L'orologiaio cieco

Da Marcoscataglini

Il tempo, nostro signore e padrone, ci confonde i pensieri, smuove le passioni poi ci lascia esanimi ai bordi delle nostre vite. Un meccanismo di inarrivabile perfezione nella sua crudezza. Siamo solo di passaggio, e ciò che siamo, ciò che siamo stati e ciò che saremo è soltanto un moto passeggero, un brivido sulla pelle della storia. E non lo dico per fare una sorta di "memento mori", ma perché tutto ciò mi affascina in modo irresistibile, da buon "ruins haunter", ossessionato dalle rovine, da quelle testimonianze che - come sostiene anche Marc Augè - sono l'unico modo per fare davvero l'esperienza del tempo, visto che quando siamo personalmente e direttamente coinvolti - e non semplici osservatori - la paura ci confonde i pensieri, e il tempo diventa, a scelta, rimpianto, dolore, paura, o semplice attesa.

Sono riflessioni che a me vengono sempre (sebbene restino sottotraccia) quando visito un luogo come la Mola sul Mignone, a Tarquinia. Un luogo straordinario, a suo modo, con una serie di ponti e passaggi, di sistemazioni idrauliche e di edifici che avevano lo scopo di incanalare la forza del fiume per sfruttarla come energia motrice per molare il grano.

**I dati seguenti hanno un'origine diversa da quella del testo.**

(** Errors with the same leaf and the same native error look the same. *)
Lemma same_leaf a b : leaf a = leaf b -> as_native a = as_native b -> same_to_domain a b.
Proof.
  intros Hl Hn. assert (N : forall n, is_named n a = is_named n b) by (intros n; by rewrite !is_named_leaf, Hl).
  assert (I : forall t, errors_is a t = errors_is b t) by (intros []; cbn; auto).
  split_and!; [done|done| | |].
  - unfold Explain. rewrite Hn. by rewrite (find_first_ext _ (fun e => errors_is b (ce_sentinel e))) by (intros; apply I).
  - unfold classify. by rewrite !I.
  - unfold isSoftVerifyFailure. by rewrite !I, Hn.
Qed.

(** The key of an error leads back to its leaf. *)
Lemma key_of_leaf e c :
  c ∈ catalog -> leaf e = sentinel_name (ce_sentinel c) -> SentinelForKey (x_key (Explain e)) = Some (ce_sentinel c).
Proof.
  intros Hc Hl. destruct (catalog_entry c Hc) as (_ & Hk & Hs).
  assert (K : x_key (Explain e) = x_key (Explain (ce_sentinel c))).
  { unfold Explain. pose proof (forallb_elem _ _ _ catalog_ok Hc) as Ho. unfold entry_ok in Ho.
    destruct (ce_sentinel c) as [n m| | | |] eqn:Es; try done. cbn in Hl.
    rewrite (find_first_ext _ (fun x => errors_is (Sent n m) (ce_sentinel x)))
      by (intros x; rewrite (errors_is_leaf e n _ Hl), (errors_is_leaf (Sent n m) n _ eq_refl); done).
    destruct (find_first _ catalog) as [x|] eqn:E; [done|]. exfalso.
    rewrite find_first_none in E. specialize (E c Hc). cbn in E. rewrite Es in E. cbn in E. by rewrite str_eqb_refl in E. }
  by rewrite K, Hk.
Qed.

Lemma key_of_no_leaf e : leaf e = None -> SentinelForKey (x_key (Explain e)) = None.
Proof.
  intros Hl. unfold Explain. rewrite (find_first_ext _ (fun _ => false)) by (intros; by apply errors_is_no_leaf).
  assert (F : find_first (fun _ : catalogEntry => false) catalog = None) by reflexivity. rewrite F.
  destruct (as_native e) as [[[op c] x]|]; reflexivity.
Qed.

Lemma wire_error_back e :
  driver_error e ->
  exists e', decode (encodeError (Some e)) = Some e' /\ same_to_domain e e'.
Proof.
  intros [Hl Hn]. unfold encodeError, decode.
  assert (S : SentinelForKey (x_key (Explain e)) = None /\ leaf e = None \/
              exists s, SentinelForKey (x_key (Explain e)) = Some s /\ leaf e = leaf s /\ as_native s = None).
  { destruct Hl as [Hl|(c & Hc & Hl)]; [left; by rewrite key_of_no_leaf|right].
    exists (ce_sentinel c). split; [by apply key_of_leaf|].
    pose proof (forallb_elem _ _ _ catalog_ok Hc) as Ho. unfold entry_ok in Ho. by destruct (ce_sentinel c). }
  destruct (as_native e) as [[[op code] detail]|] eqn:En; cbn [we_key we_op we_code we_detail we_message].
  - destruct (Hn _ _ _ eq_refl) as [Hc Ho]. apply empty_str_false in Ho. rewrite Ho, orb_true_r.
    eexists. split; [done|]. unfold NewNativeError.
    apply same_leaf; [|rewrite En; cbn; unfold u32; by rewrite Z.mod_small].
    destruct S as [[-> ->]|(s & -> & -> & _)]; done.
  - cbn [Z.eqb negb orb empty_str str_eqb String.eqb].
    destruct S as [[-> Hl']|(s & -> & Hl' & Hs)]; eexists; (split; [done|]); apply same_leaf; rewrite ?En; done.
Qed.

(** An error keeps its meaning across the pipe. Whatever error the driver
    may return, the error the parent rebuilds from the wire matches the same
    sentinels, carries the same native code, operation and detail, and is
    explained and classified the same, so the domain treats a call to a child as
    it treats a call in process. *)
Theorem wire_error_roundtrip e :
  driver_error e ->
  exists e', decode (encodeError (Some e)) = Some e' /\ same_to_domain e e'.
Proof. apply wire_error_back. Qed.

(** ** Frames *)
Lemma get_put_uint32 n : 0 <= n < 2 ^ 32 -> get_uint32 (put_uint32 n) = n.
Proof.
  intros H. unfold get_uint32, put_uint32. cbn [be_value]. rewrite !z_of_byte, !Z.shiftr_div_pow2 by lia.
  change (2 ^ 24) with 16777216. change (2 ^ 16) with 65536. change (2 ^ 8) with 256.
  Z.to_euclidean_division_equations. lia.
Qed.

Section FrameProofs.
  Context {V : Type} `{Codec V}.

(** A frame is read back, with what follows it. *)
Lemma frame_roundtrip (v : V) head payload rest :
  frame_of v = Ok (head, payload) -> readFrame (V:=V) (head ++ payload ++ rest) = Ok (v, rest).
Proof.
  unfold frame_of, readFrame. destruct (cd_encode v) as [p|e] eqn:E; [|done].
  destruct (Z.ltb_spec maxFrame (slen p)) as [Hm|Hm]; [done|]. intros [= <- <-].
  pose proof (slen_nonneg p) as Hp. unfold maxFrame in Hm.
  assert (U : u32 (slen p) = slen p) by (unfold u32; apply Z.mod_small; lia). rewrite U.
  assert (Hh : slen (put_uint32 (slen p)) = 4) by done.
  unfold ReadFull at 1. rewrite slen_app, Hh.
  destruct (Z.ltb_spec (4 + slen (p ++ rest)) 4) as [Hx|_]; [pose proof (slen_nonneg (p ++ rest)); lia|].
  change (Z.to_nat 4) with (String.length (put_uint32 (slen p))). rewrite stake_app, sdrop_app, get_put_uint32 by lia.
  destruct (Z.ltb_spec maxFrame (slen p)) as [Hx|_]; [unfold maxFrame in Hx; lia|].
  unfold ReadFull. rewrite slen_app. destruct (Z.ltb_spec (slen p + slen rest) (slen p)); [pose proof (slen_nonneg rest); lia|].
  rewrite to_nat_slen, stake_app, sdrop_app. by rewrite (cd_round_trip _ _ E).
Qed.
End FrameProofs.

(** ** The child answers in order *)
Section ServeProofs.
  Context {W : Type} `{Codec request} `{Codec response}.
  Variable pl : payloads.
  Variable panic_text : string.
  Variable d : Driver (W:=W).
  Variable write : string -> M W (option goerr).
Notation handle := (handle pl panic_text d).
Notation serve_loop := (serve_loop pl panic_text d write).

(** The frames of some requests, and less than a header after them. *)
Inductive framed : list request -> string -> Prop :=
| FramedEnd tail : slen tail < 4 -> framed [] tail
| FramedNext r reqs head payload rest :
    frame_of r = Ok (head, payload) -> framed reqs rest -> framed (r :: reqs) (head ++ payload ++ rest).
(** The answers to the requests, one by one, until a write fails. *)
Fixpoint answer_all (reqs : list request) : M W (option goerr) :=
  match reqs with
  | [] => mret None
  | r :: t =>
      (let* resp := handle r in
       let* err := writeFrame write resp in
       match err with Some e => mret (Some e) | None => answer_all t end)%m
  end.

Lemma frame_head (v : request) head payload : frame_of v = Ok (head, payload) -> exists a b c d, head = String a (String b (String c (String d ""))).
Proof.
  unfold frame_of. destruct (cd_encode v) as [p|]; [|done]. destruct (_ <? _); [done|].
  intros [= <- _]. unfold put_uint32. eauto.
Qed.

Lemma serve_loop_framed reqs input fuel w :
  framed reqs input -> (String.length input < fuel)%nat -> serve_loop fuel input w = answer_all reqs w.
Proof.
  intros Hf. revert fuel w. induction Hf as [tail Ht|r reqs head payload rest Hr Hf IH]; intros fuel w Hl.
  - destruct fuel as [|f]; [lia|]. cbn [Worker.serve_loop answer_all]. unfold readFrame, ReadFull.
    destruct (Z.ltb_spec (slen tail) 4) as [_|]; [|lia].
    by destruct (empty_str tail).
  - destruct (frame_head _ _ _ Hr) as (a & b & c & e & Hh).
    destruct fuel as [|f]; [lia|]. cbn [Worker.serve_loop answer_all].
    rewrite (frame_roundtrip r head payload rest Hr).
    assert (Hl' : (String.length rest < f)%nat).
    { rewrite Hh, !slength_app in Hl. cbn in Hl. lia. }
    unfold mbind_. destruct (handle r w) as [[w1 resp]|]; [|done].
    destruct (writeFrame write resp w1) as [[w2 [x|]]|]; try done. by apply IH.
Qed.

(** The child answers every request, in order, and stops at the end of the
    pipe. On the frames of any requests, even when the pipe is cut inside the
    next header, the loop handles the requests one by one, writes the frame of
    each answer, ends without an error when the pipe closes, and with the write's
    error when a write fails. *)
Theorem serve_in_order reqs input w :
  framed reqs input -> Serve pl panic_text d write input w = answer_all reqs w.
Proof. intros Hf. apply serve_loop_framed; [done|lia]. Qed.
End ServeProofs.
(* ===== verification/WorkerRuns.v ===== *)
(** * The supervisor of the child processes under concurrent calls
    (internal/cryptoworker/client.go)

    The calls, the warmer and [Close] cut where they meet on the supervisor's
    channels: taking a slot, finding its child, the answer, giving the slot
    back; the warmer's steps; the steps of the shutdown. *)
From S2P Require Import Prelude Errors Provider Stores Worker.

Module WorkerRuns.
Import Worker.Worker.

(** A call that holds a slot: without having looked for a child, starting one,
    waiting for its answer, or done with it. *)
Inductive stage := Taken (sl : slot) | Spawning (sl : slot) | Calling (sl : slot) (p : Z) | Settled (sl : slot).
Definition stage_slot (g : stage) : slot :=
  match g with Taken sl | Spawning sl | Calling sl _ | Settled sl => sl end.
(** [warmLoop]: not started, at its select, refilling, about to send a child to
    the standby set, pausing after a failed start, ended. *)
Inductive warmer := WNone | WIdle | WFilling | WHolding (p : Z) | WBackoff | WStopped.
(** [Close]: not called, waiting for the warmer, draining slots, draining the
    standby set, returned. *)
Inductive closer := CNone | CWaiting | CSlots (left : nat) | CStandby | CDone.

Record state := mkState {
  w_sup : Supervisor; w_waiting : nat; w_calls : list stage; w_warmer : warmer; w_closer : closer;
  w_spawned : list Z; w_killed : list Z; w_log : list (Z * bool);
}.

(** How a call to a child ends. *)
Inductive ending :=
| Answered (revoked : bool) (rss : option Z)
| Garbled (revoked : bool)
| TimedOut | Canceled | Crashed.

Section Runs.
  Variable cfg : Config.
Definition size_nat : nat := Z.to_nat (size_of cfg).
Definition stopping (st : state) : bool := match w_closer st with CNone => false | _ => true end.

(** After [Start] has a first child: its slot, the empty ones, no warmer yet. *)
Definition start (p : Z) : state :=
  mkState (mkSup (mkSlot (Some p) 0 :: repeat (mkSlot None 0) (size_nat - 1)) [] false false 0 (mkStats 1 0 0 0 0))
    0 [] WNone CNone [p] [] [].
(** ** A concrete key: it signs a text with the text itself. *)
Definition lab_issuer : string := "qoltanba".
Definition lab_request : IssueRequest Z := mkIssue "900101300123" [("permit"%string, JText "7")] 60 0.
Definition lab_now : time := unix_time 1000.
Definition lab_object : gmap string (gval Z) := claims_object (issue_claims lab_issuer lab_request lab_now).
Definition lab_decoded : gmap string (json Z) :=
  decoded (mkCodec (fun _ => Ok ""%string) (fun _ => None) id id) <$> lab_object.
Definition lab_codec : codec Z :=
  mkCodec (fun m => if bool_decide (m = lab_object) then Ok "P"%string else Err (New "json"))
    (fun s => if str_eqb s "P" then Some lab_decoded else None) id id.
Definition lab_rsa_sign (d : string) : M Z (res goerr string) := mret (Ok d).
Definition lab_rsa_verify (d sig : string) : bool := str_eqb d sig.
Definition lab_issue : outcome (Z * res goerr IssueResponse) :=
  Issue (Some (Jws.Sign lab_codec id lab_rsa_sign "kid")) lab_issuer id (fun _ _ => Ok "png"%string) id
    lab_request lab_now.
Definition lab_response : IssueResponse :=
  match lab_issue with Done (_, Ok r) => r | _ => mkIssued "" "" 0 0 0 end.
Definition lab_verify : string -> time -> VerifyResult Z :=
  Verify lab_codec (Some (Jws.Verify lab_codec id lab_rsa_verify)).

Lemma lab_issued : lab_issue = Done (lab_now, Ok lab_response).
Proof. vm_compute. reflexivity. Qed.
Lemma lab_codec_laws : codec_laws lab_codec.
Proof.
  constructor; [|done]. intros m s. unfold lab_codec. cbn [cd_marshal cd_unmarshal].
  destruct (decide (m = lab_object)) as [->|Hn]; [rewrite bool_decide_eq_true_2 by done|by rewrite bool_decide_eq_false_2].
  intros [= <-]. done.
Qed.
Lemma lab_key_sound : key_sound lab_rsa_sign lab_rsa_verify.
Proof. intros d w w' sig [= <- <-]. apply str_eqb_refl. Qed.

Definition lab_newline : string := String (ascii_of_nat 13) (String (ascii_of_nat 10) "").
Lemma document_roundtrip_witness :
  lab_verify (" " ++ ir_payload lab_response ++ lab_newline)%string (unix_time 1060) =
    mkResult true "" lab_issuer "900101300123" (Some lab_now) (Some (unix_time 1060)) [("permit"%string, JText "7")].
Proof.
  refine (document_roundtrip lab_codec id lab_rsa_sign lab_rsa_verify "kid" lab_issuer id
            (fun _ _ => Ok "png"%string) id lab_request lab_now lab_now lab_response (unix_time 1060) " " lab_newline
            lab_codec_laws lab_key_sound _ _ _ lab_issued eq_refl eq_refl); vm_compute; discriminate.
Defined.
(** A message transport and a request transport give the same answer. For
    every supported operation, streaming runs the same calls with the same
    errors as the aggregated form: a single operation emits its one output, a
    batch emits each item that ran once, in some order, then the counts of the
    aggregated result. *)
Theorem streaming_agrees op payload w w' emitted err :
  batch_laws svc -> Valid op = true ->
  HandleStreaming svc dec op payload w = Done (w', (emitted, err)) ->
  exists r, Handle svc dec op payload w = Done (w', r) /\ agrees (is_batch op) emitted err r.
Proof.
  intros [L1 L2 L3 L4 L5] (o & Ho & ->%str_eqb_eq)%existsb_elem H.
  unfold Ops in Ho. rewrite !elem_of_cons, elem_of_nil in Ho.
  destruct Ho as [->|[->|[->|[->|[->|[->|[->|[->|[->|[->|[->|[->|[]]]]]]]]]]]]];
    lazymatch type of H with
    | HandleStreaming _ _ ?o _ _ = _ =>
        lazymatch eval vm_compute in (is_batch o) with
        | true => idtac
        | false =>
            apply mbind_done in H as (w1 & r & Hh & Hk); apply mret_done in Hk as [-> Hk]; exists r;
            split; [exact Hh|]; destruct r; injection Hk as -> ->; done
        end
    end.
  - by apply (stream_agrees (op_sign_batch svc) OSignItem OSignBatch).
  - by apply (stream_agrees (op_verify_batch svc) OVerifyItem OVerifyBatch).
  - by apply (stream_agrees (op_extract_batch svc) OExtractItem OExtractBatch).
  - by apply (stream_agrees (op_info_batch svc) OInfoItem OInfoBatch).
  - by apply (stream_agrees (op_validate_batch svc) OValidateItem OValidateBatch).
Qed.
End Agreement.
(** ** NATS *)
Record nats_msg := mkNats { nm_seq : Z; nm_data : string; nm_reply : string; nm_header : option (gmap string string) }.
  (** Publishing to a subject with headers, and the two acknowledgements. *)
  Variable nats_publish : string -> gmap string string -> string -> B -> B * option goerr.
  Variable nats_ack_sync : Z -> B -> B * option goerr.
  Variable nats_ack : Z -> B -> B * option goerr.

Definition MsgIdHdr : string := "Nats-Msg-Id".
Definition corrIDFromHeader (m : nats_msg) : string :=
  match nm_header m with None => "" | Some h => default "" (h !! MsgIdHdr) end.
Definition nats_send (subject corrID reply : string) : B -> B * option goerr :=
  nats_publish subject (if empty_str corrID then ∅ else {[MsgIdHdr := corrID]}) reply.
(** [true]: acknowledged. *)
Definition nats_handle (reply_subject : string) (m : nats_msg) : M (St * B) bool :=
  let replyTo := if empty_str (nm_reply m) then reply_subject else nm_reply m in
  (let* err := process (reply_with nats_send replyTo) (nm_data m) (corrIDFromHeader m) in
   match err with
   | Some _ => mret false
   | None =>
       let* e := in_store (nats_ack_sync (nm_seq m)) in
       match e with
       | Some _ => let* _ := in_store (nats_ack (nm_seq m)) in mret true
       | None => mret true
       end
   end)%m.

(** ** Kafka *)
Record kafka_record := mkRecord { kr_offset : Z; kr_key : string; kr_value : string; kr_headers : list (string * string) }.
Definition replyTopicHeader : string := "reply-topic".
  (** Producing to a topic, polling (none: closed or the context ended), and
      committing a poll's records. *)
  Variable kafka_produce : string -> string -> string -> B -> B * option goerr.
  Variable kafka_poll : B -> B * option (list kafka_record).
  Variable kafka_commit : list kafka_record -> B -> B * option goerr.

Definition replyTopicFor (reply_topic : string) (r : kafka_record) : string :=
  fold_left (fun topic h => if str_eqb (fst h) replyTopicHeader && negb (empty_str (snd h)) then snd h else topic)
    (kr_headers r) reply_topic.
Definition kafka_handle (reply_topic : string) (r : kafka_record) : M (St * B) bool :=
  (let* err := process (reply_with kafka_produce (replyTopicFor reply_topic r)) (kr_value r) (kr_key r) in
   mret match err with Some _ => false | None => true end)%m.
(** [handleBatch]: every record, whatever happens to the others; the processing
    context is never cancelled, so a slot is always acquired. *)
Definition kafka_handleBatch (reply_topic : string) (records : list kafka_record) : M (St * B) bool :=
  mfold (fun ok r => (let* done_ := kafka_handle reply_topic r in mret (ok && done_))%m) true records.
(** [Run], for so many polls: the polls and whether each was committed. *)
Fixpoint kafka_Run (polls : nat) (reply_topic : string) : M (St * B) (list (list kafka_record * bool)) :=
  match polls with
  | O => mret []
  | S n =>
      (let* fetches := in_store kafka_poll in
       match fetches with
       | None => mret []
       | Some [] => kafka_Run n reply_topic
       | Some records =>
           let* ok := kafka_handleBatch reply_topic records in
           let* _ := (if ok then in_store (kafka_commit records) else mret None) in
           let* rest := kafka_Run n reply_topic in
           mret ((records, ok) :: rest)
       end)%m
  end.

Nata nel XVI secolo, la Mola appare oggi in forme ottocentesche, ed è ovviamente in abbandono, da quando il signor Silvio, l'ultimo mugnaio, ne ha chiuso le porte nel lontano 1916, a Grande Guerra iniziata.


Era ed è una struttura possente e importante, visto che serviva un'area vasta e popolata, che comprendeva Tarquinia, Civitavecchia, Allumiere, e anche Monteromano, che aveva comunque un'altra mola, sempre sul Mignone. Quante storie potrebbero raccontarci quei muri umidi e scorticati, ma che resistono tuttavia alle piene del fiume che anche nei giorni scorsi, come si vede dalla foto sopra, ha invaso i locali ancora quasi intatti con le macine e li ha riempiti del suo limo grigio e appiccicoso! Storie di lavoro e fatica, di centinaia di anni di sacchi colmi di granaglie in ingresso, e carichi di farina in uscita, di rumore assordante e grida, imprecazioni, trattative (che a tirar sul prezzo gli italiani son maestri da tempo), di giorni di scoramento per le piene, e di preoccupazione per la siccità estiva, di voli di aironi e marzaiole, di guerre e abbandoni. I non lontani ruderi di Cencelle (dove si rifugiarono in epoca medievale gli abitanti di Civitavecchia) ci ricordano com'era la vita in questa parte di Maremma, tra la malaria e le invasioni dei pirati saraceni...Chiudendo quella porta dietro di sé, il vecchio Silvio ne ha sigillata di memoria! Oggi la porta non esiste più, è stata sfondata dal Mignone in visita. Ma quella memoria è rimasta lì, intatta, e parla a chi sa ascoltarla.